Exercise aim: In the records, each line holding "number" must be reported.

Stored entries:
___

(* ===== verification/AddrOk.v ===== *)
(** * What the functions on addresses do

    Comparison, the round trip through text, and reference counts of [lib/addr.c]: a program
    that only uses addresses it holds never crashes, the count of an address is the number of
    references that are held, and an address that is copied is a new one with the same
    contents. *)

From stdpp Require Import strings.
From S2P Require Import Prelude Packet Netlink NlError Text Attr CStr Addr.
Import Nl.

(** ** Comparison *)

(** The bytes in use. *)
Definition binary (a : nl_addr) : list Z := take (Z.to_nat (a_len a)) (a_addr a).

Record addr_wf (a : nl_addr) : Prop := {
  aw_mem : zlen (a_addr a) = a_maxsize a;
  aw_len : 0 ≤ a_len a ≤ a_maxsize a;
  aw_max : a_maxsize a < 2 ^ 28;
  aw_family : - 2 ^ 31 ≤ a_family a < 2 ^ 31;
  aw_bytes : Forall is_byte (a_addr a);
}.

Lemma s32_sub_zero x y : - 2 ^ 31 ≤ x < 2 ^ 31 → - 2 ^ 31 ≤ y < 2 ^ 31 → s32 (x - y) = 0 ↔ x = y.
Proof.
  intros Hx Hy. split; [|intros ->; by rewrite Z.sub_diag]. intros E.
  assert ((x - y) mod 2 ^ 32 = 0) as Hm by (rewrite <- s32_mod, E; done).
  apply Z.mod_divide in Hm as [k Hk]; [|done]. nia.
Qed.

Lemma zlen_binary a : addr_wf a → zlen (binary a) = a_len a.
Proof. intros [Hm Hl _ _ _]. unfold binary, zlen in *. rewrite length_take. lia. Qed.

(** The comparison is 0 for equal addresses and for no others. *)
Lemma cmp_zero a b :
  addr_wf a → addr_wf b →
  ∃ d, nl_addr_cmp a b = Some d ∧ (d = 0 ↔ a_family a = a_family b ∧ binary a = binary b).
Proof.
  intros Ha Hb. pose proof (zlen_binary a Ha) as La. pose proof (zlen_binary b Hb) as Lb.
  pose proof Ha as [Hma Hla Hxa Hfa _]. pose proof Hb as [Hmb Hlb Hxb Hfb _]. unfold nl_addr_cmp.
  pose proof (s32_sub_zero (a_family a) (a_family b) Hfa Hfb) as Hf.
  destruct (Z.eqb_spec (s32 (a_family a - a_family b)) 0) as [E|E].
  2: { eexists. split; [done|]. split; [done|]. intros [Ef _]. by apply Hf in Ef. }
  pose proof (s32_sub_zero (a_len a) (a_len b) ltac:(lia) ltac:(lia)) as Hl.
  destruct (Z.eqb_spec (s32 (a_len a - a_len b)) 0) as [E'|E']; [|rewrite andb_false_r; eexists; split; [done|] ].
  - rewrite andb_true_r. apply Hl in E'. destruct (Z.eqb_spec (a_len a) 0) as [Ez|Ez]; cbn [negb].
    + eexists. split; [done|]. rewrite E', Z.sub_diag. split; [|done]. intros _. split; [by apply Hf|].
      unfold binary. by rewrite <- E', Ez.
    + unfold memcmp. decide_test (zlen (a_addr a) <? a_len a) false. decide_test (zlen (a_addr b) <? a_len a) false.
      cbn [orb]. eexists. split; [done|]. change (take (Z.to_nat (a_len a)) (a_addr a)) with (binary a).
      rewrite E'. change (take (Z.to_nat (a_len b)) (a_addr b)) with (binary b).
      rewrite memcmp_zero by (unfold zlen in *; lia). split; [intros ?; split; [by apply Hf|done]|by intros [_ ?] ].
  - split; [done|]. intros [_ Eb]. apply Hl. rewrite Eb in La. lia.
Qed.

(** The bits of an address, in the order of the network. *)
Definition bit_at (l : list Z) (i : Z) : bool := Z.testbit (znth l (i / 8)) (7 - i mod 8).

(** What the comparison of prefixes looks at: the whole bytes of the prefix, and the {e low}
    bits of the next byte. *)
Lemma cmp_prefix_val a b :
  addr_wf a → addr_wf b →
  let len := Z.min (a_prefixlen a) (a_prefixlen b) in
  0 ≤ len < 8 * Z.min (a_maxsize a) (a_maxsize b) → a_family a = a_family b →
  ∃ d, nl_addr_cmp_prefix a b = Some d ∧
    (d = 0 ↔ take (Z.to_nat (len / 8)) (a_addr a) = take (Z.to_nat (len / 8)) (a_addr b) ∧
             znth (a_addr a) (len / 8) mod 2 ^ (len mod 8) = znth (a_addr b) (len / 8) mod 2 ^ (len mod 8)).
Proof.
  intros [Hma _ _ _ _] [Hmb _ _ _ _] len Hlen Hf. unfold nl_addr_cmp_prefix. rewrite Hf, Z.sub_diag.
  change (s32 0 =? 0) with true. cbv iota zeta. fold len. decide_test (len <? 0) false.
  assert (0 ≤ len / 8 < Z.min (a_maxsize a) (a_maxsize b)) as Hq.
  { split; [apply Z.div_pos; lia|]. apply Z.div_lt_upper_bound; lia. }
  unfold memcmp. decide_test (zlen (a_addr a) <? len / 8) false. decide_test (zlen (a_addr b) <? len / 8) false. cbn [orb].
  rewrite some_bind.
  assert (length (take (Z.to_nat (len / 8)) (a_addr a)) = length (take (Z.to_nat (len / 8)) (a_addr b))) as Hl.
  { rewrite !length_take. unfold zlen in *. lia. }
  pose proof (memcmp_zero _ _ Hl) as Hc. set (d := c_memcmp _ _) in *.
  destruct (Z.eqb_spec d 0) as [Ed|Ed]; [|eexists; split; [done|]; split; [done|]; intros [? _]; by apply Hc].
  assert (∀ l, zlen l = a_maxsize a ∨ zlen l = a_maxsize b → byte l (len / 8) = Some (znth l (len / 8))) as Hby.
  { intros l Hll. unfold byte, znth. decide_test (len / 8 <? 0) false.
    destruct (l !! Z.to_nat (len / 8)) as [x|] eqn:E; [by rewrite (nth_lookup_Some _ _ _ _ E)|].
    apply lookup_ge_None in E. unfold zlen in *. lia. }
  rewrite !Hby, !some_bind by auto. eexists. split; [done|]. pose proof (Z.mod_pos_bound len 8 ltac:(lia)).
  replace (Z.shiftl 1 (len mod 8) - 1) with (Z.ones (len mod 8)) by (rewrite Z.ones_equiv, Z.shiftl_1_l; lia).
  rewrite !Z.land_ones by lia. split; [intros ?; split; [by apply Hc|lia]|intros [_ ->]; lia].
Qed.

(** For a prefix of whole bytes these are the bits of the prefix. *)
Lemma bits_of_bytes n : ∀ l l' : list Z,
  Forall is_byte l → Forall is_byte l' → n ≤ zlen l → n ≤ zlen l' → 0 ≤ n →
  take (Z.to_nat n) l = take (Z.to_nat n) l' ↔ ∀ i, 0 ≤ i < 8 * n → bit_at l i = bit_at l' i.
Proof.
  intros l l' Hb Hb' Hn Hn' H0. split.
  - intros E i Hi. unfold bit_at. f_equal. unfold znth.
    assert (0 ≤ i / 8 < n) by (split; [apply Z.div_pos; lia|apply Z.div_lt_upper_bound; lia]).
    rewrite <- (take_drop (Z.to_nat n) l), <- (take_drop (Z.to_nat n) l'), E.
    rewrite !app_nth1; [done|rewrite length_take; unfold zlen in *; lia..].
  - intros E. apply list_eq. intros k. destruct (decide (k < Z.to_nat n)%nat) as [Hk|Hk].
    + rewrite !lookup_take_lt by done.
      assert (is_Some (l !! k)) as [x Hx] by (apply lookup_lt_is_Some; unfold zlen in *; lia).
      assert (is_Some (l' !! k)) as [y Hy] by (apply lookup_lt_is_Some; unfold zlen in *; lia).
      rewrite Hx, Hy. f_equal. pose proof (Forall_lookup_1 _ _ _ _ Hb Hx) as Bx. pose proof (Forall_lookup_1 _ _ _ _ Hb' Hy) as By.
      unfold is_byte in *. apply Z.bits_inj'. intros j Hj. destruct (Z.lt_ge_cases j 8) as [Hj8|Hj8].
      * specialize (E (8 * Z.of_nat k + (7 - j)) ltac:(lia)). unfold bit_at, znth in E.
        replace (8 * Z.of_nat k + (7 - j)) with ((7 - j) + Z.of_nat k * 8) in E by lia.
        rewrite Z.div_add, Z.mod_add, Z.div_small, Z.mod_small, Z.add_0_l, Nat2Z.id in E by lia.
        rewrite (nth_lookup_Some _ _ _ _ Hx), (nth_lookup_Some _ _ _ _ Hy) in E. by replace (7 - (7 - j)) with j in E by lia.
      * rewrite !Z.bits_above_log2; [done|lia| |lia|].
        -- destruct (Z.eq_dec y 0) as [->|]; [cbn; lia|]. enough (Z.log2 y < 8) by lia. apply Z.log2_lt_pow2; lia.
        -- destruct (Z.eq_dec x 0) as [->|]; [cbn; lia|]. enough (Z.log2 x < 8) by lia. apply Z.log2_lt_pow2; lia.
    + rewrite !lookup_take_ge by lia. done.
Qed.

(** ** The characters of addresses *)

Definition addr_char (c : Z) : Prop := digit c < 16 ∨ c = 46 ∨ c = 58.

Lemma addr_char_not c : addr_char c → c ≠ 0 ∧ c ≠ 47.
Proof. intros Hc. split; intros ->; destruct Hc as [Hc|[?|?] ]; try done; by vm_compute in Hc. Qed.

Lemma addr_chars_nul s : Forall addr_char s → 0 ∉ s.
Proof. intros Hs Hin. rewrite list.Forall_forall in Hs. by destruct (addr_char_not 0 (Hs 0 Hin)). Qed.

(** The words for special addresses have a letter that is no digit. *)
Lemma not_word s w c : Forall addr_char s → c ∈ w → c = 110 ∨ c = 108 → case_eq s w = false.
Proof.
  intros Hs Hc Hor. unfold case_eq. apply bool_decide_eq_false. intros E.
  assert (c ∈ map lower s) as Hin.
  { rewrite E. apply list_elem_of_In, in_map_iff. exists c. split; [by destruct Hor as [->| ->]|by apply list_elem_of_In]. }
  apply list_elem_of_In, in_map_iff in Hin as (x & Ex & Hx%list_elem_of_In). rewrite list.Forall_forall in Hs. specialize (Hs x Hx).
  assert (x = c ∨ x = c - 32) as Hxc.
  { unfold lower in Ex. destruct ((65 <=? x) && (x <=? 90)); lia. }
  destruct Hor as [->| ->], Hxc as [->| ->], Hs as [Hd|[?|?] ]; try lia; by vm_compute in Hd.
Qed.

Lemma not_words s :
  Forall addr_char s →
  case_eq s (text "none") = false ∧
  case_eq s (text "default") || case_eq s (text "all") || case_eq s (text "any") = false.
Proof.
  intros Hs. rewrite (not_word s (text "none") 110), (not_word s (text "default") 108), (not_word s (text "all") 108),
    (not_word s (text "any") 110); first [done|by left|by right|idtac]; apply list_elem_of_In; vm_compute; tauto.
Qed.

Lemma fmt_02x_addr b : Forall addr_char (fmt_02x b).
Proof.
  rewrite fmt_02x_chars. pose proof (Z.mod_pos_bound (b / 16) 16 ltac:(lia)). pose proof (Z.mod_pos_bound b 16 ltac:(lia)).
  apply list.Forall_cons. split; [left; rewrite hex_char_digit; lia|].
  apply list.Forall_cons. split; [left; rewrite hex_char_digit; lia|apply Forall_nil].
Qed.

(** ** Bytes with colons *)

Definition colons (bs : list Z) : list Z := concat (map (λ b, 58 :: fmt_02x b) bs).

Lemma colons_addr bs : Forall addr_char (colons bs).
Proof.
  induction bs as [|b bs IH]; [apply Forall_nil|]. change (colons (b :: bs)) with (58 :: fmt_02x b ++ colons bs).
  apply list.Forall_cons. split; [by right; right|]. apply Forall_app. split; [apply fmt_02x_addr|done].
Qed.

Lemma zlen_colons bs : zlen (colons bs) = 3 * zlen bs.
Proof.
  unfold zlen. induction bs as [|b bs IH]; [done|]. change (colons (b :: bs)) with (58 :: fmt_02x b ++ colons bs).
  cbn [length app]. rewrite length_app. change (length (fmt_02x b)) with 2%nat. lia.
Qed.

Lemma colon_bytes_ok bs : ∀ buf size t,
  holds size buf t → zlen t + zlen (colons bs) < size → size < 2 ^ 63 →
  ∃ buf', colon_bytes buf size bs = Some buf' ∧ holds size buf' (t ++ colons bs).
Proof.
  induction bs as [|b bs IH]; intros buf size t Hh Hl Hs; [exists buf; by rewrite app_nil_r|].
  cbn [colon_bytes]. rewrite zlen_colons in Hl. change (zlen (b :: bs)) with (Z.of_nat (S (length bs))) in Hl.
  destruct (append_whole buf size t (58 :: fmt_02x b) Hh) as (buf1 & E1 & Hh1).
  { change (zlen (58 :: fmt_02x b)) with 3. lia. }
  { done. }
  { apply addr_chars_nul. apply list.Forall_cons. split; [by right; right|apply fmt_02x_addr]. }
  rewrite E1, some_bind. destruct (IH buf1 size _ Hh1) as (buf' & E & Hh').
  - rewrite zlen_app, zlen_colons. change (zlen (58 :: fmt_02x b)) with 3. unfold zlen in *. lia.
  - done.
  - exists buf'. split; [done|]. by rewrite <- app_assoc in Hh'.
Qed.

Lemma scan_colon_step n s :
  scan_colon (S (S n)) s =
  (r ← scan_02x s; match r.2 with 58 :: s => l ← scan_colon (S n) s; Some (r.1 :: l) | _ => None end).
Proof. done. Qed.

Lemma scan_colon_ok bs : ∀ b,
  Forall is_byte (b :: bs) → scan_colon (S (length bs)) (fmt_02x b ++ colons bs) = Some (b :: bs).
Proof.
  induction bs as [|b' bs IH]; intros b Hb; apply list.Forall_cons in Hb as [Hb Hbs]; cbn [length].
  - cbn [scan_colon]. by rewrite scan_02x_ok, some_bind.
  - rewrite scan_colon_step, scan_02x_ok, some_bind by done. cbn [fst snd].
    change (colons (b' :: bs)) with (58 :: fmt_02x b' ++ colons bs). cbv iota. by rewrite IH.
Qed.

Lemma u8_bytes bs : Forall is_byte bs → map u8 bs = bs.
Proof. induction 1 as [|b bs Hb _ IH]; [done|]. cbn. rewrite IH. f_equal. apply Z.mod_small. unfold is_byte in Hb. lia. Qed.

(** ** DECnet *)

(** The digits that [do_digit] writes. *)
Fixpoint dig_text (n : Z) (scales : list Z) (started : bool) : list Z :=
  match scales with
  | [] => []
  | scale :: scales =>
      if (0 <? n / scale) || started || (scale =? 1) then n / scale + 48 :: dig_text (n - n / scale * scale) scales true
      else dig_text n scales started
  end.

Lemma dig_text_len scales : ∀ n started, (length (dig_text n scales started) ≤ length scales)%nat.
Proof.
  induction scales as [|scale scales IH]; intros n started; [done|]. cbn [dig_text].
  destruct (_ || _); cbn [length]; [specialize (IH (n - n / scale * scale) true)|specialize (IH n started)]; lia.
Qed.

Lemma do_digits_ok scales : ∀ t old n len started,
  zlen (t ++ old) = len → zlen t + zlen scales < len →
  ∃ old', do_digits (t ++ old) n scales (zlen t) len started =
    Some (inl ((t ++ dig_text n scales started) ++ old', zlen (t ++ dig_text n scales started))) ∧
    zlen ((t ++ dig_text n scales started) ++ old') = len.
Proof.
  induction scales as [|scale scales IH]; intros t old n len started Hl Hlt; cbn [do_digits dig_text].
  { exists old. by rewrite app_nil_r. }
  change (zlen (scale :: scales)) with (Z.of_nat (S (length scales))) in Hlt. unfold do_digit.
  decide_test (zlen t =? len) false. destruct ((0 <? n / scale) || started || (scale =? 1)).
  - destruct old as [|x old]; [rewrite app_nil_r in Hl; lia|].
    rewrite (st_mid t [x] old) by done. rewrite !some_bind.
    destruct (IH (t ++ [n / scale + 48]) old (n - n / scale * scale) len true) as (old' & E & Hl').
    + unfold zlen in *. rewrite !length_app in *. simpl in *. lia.
    + unfold zlen in *. rewrite length_app. simpl. lia.
    + assert (∀ l, (t ++ [n / scale + 48]) ++ l = t ++ n / scale + 48 :: l) as Ha by (intros l; by rewrite <- app_assoc).
      rewrite (Ha old), (Ha (dig_text _ _ _)) in E. rewrite (Ha (dig_text _ _ _)) in Hl'. rewrite (zlen_app t [_]) in E. change (zlen [n / scale + 48]) with 1 in E. by exists old'.
  - rewrite some_bind. apply IH; [done|unfold zlen in *; lia].
Qed.

Definition dnet_text (w : Z) : list Z :=
  dig_text (Z.shiftr w 10) [10; 1] false ++ 46 :: dig_text (Z.land w 0x3ff) [1000; 100; 10; 1] false.

Lemma check_range (P : Z → bool) n : forallb P (seqZ 0 n) = true → ∀ k, 0 ≤ k < n → P k = true.
Proof. intros Hf k Hk. rewrite forallb_forall in Hf. apply Hf, list_elem_of_In, elem_of_seqZ. lia. Qed.

(** The digits of a number are digits, and are read back. *)
Definition digits_good (scales : list Z) (n : Z) : bool :=
  let s := dig_text n scales false in
  forallb (λ c, (48 <=? c) && (c <=? 57)) s && bool_decide (dnet_num 0 0 s = (zlen s, n)) && negb (zlen s =? 0).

___

Response to the exercise:
    that only uses addresses it holds never crashes, the count of an address is the number of
(** The digits of a number are digits, and are read back. *)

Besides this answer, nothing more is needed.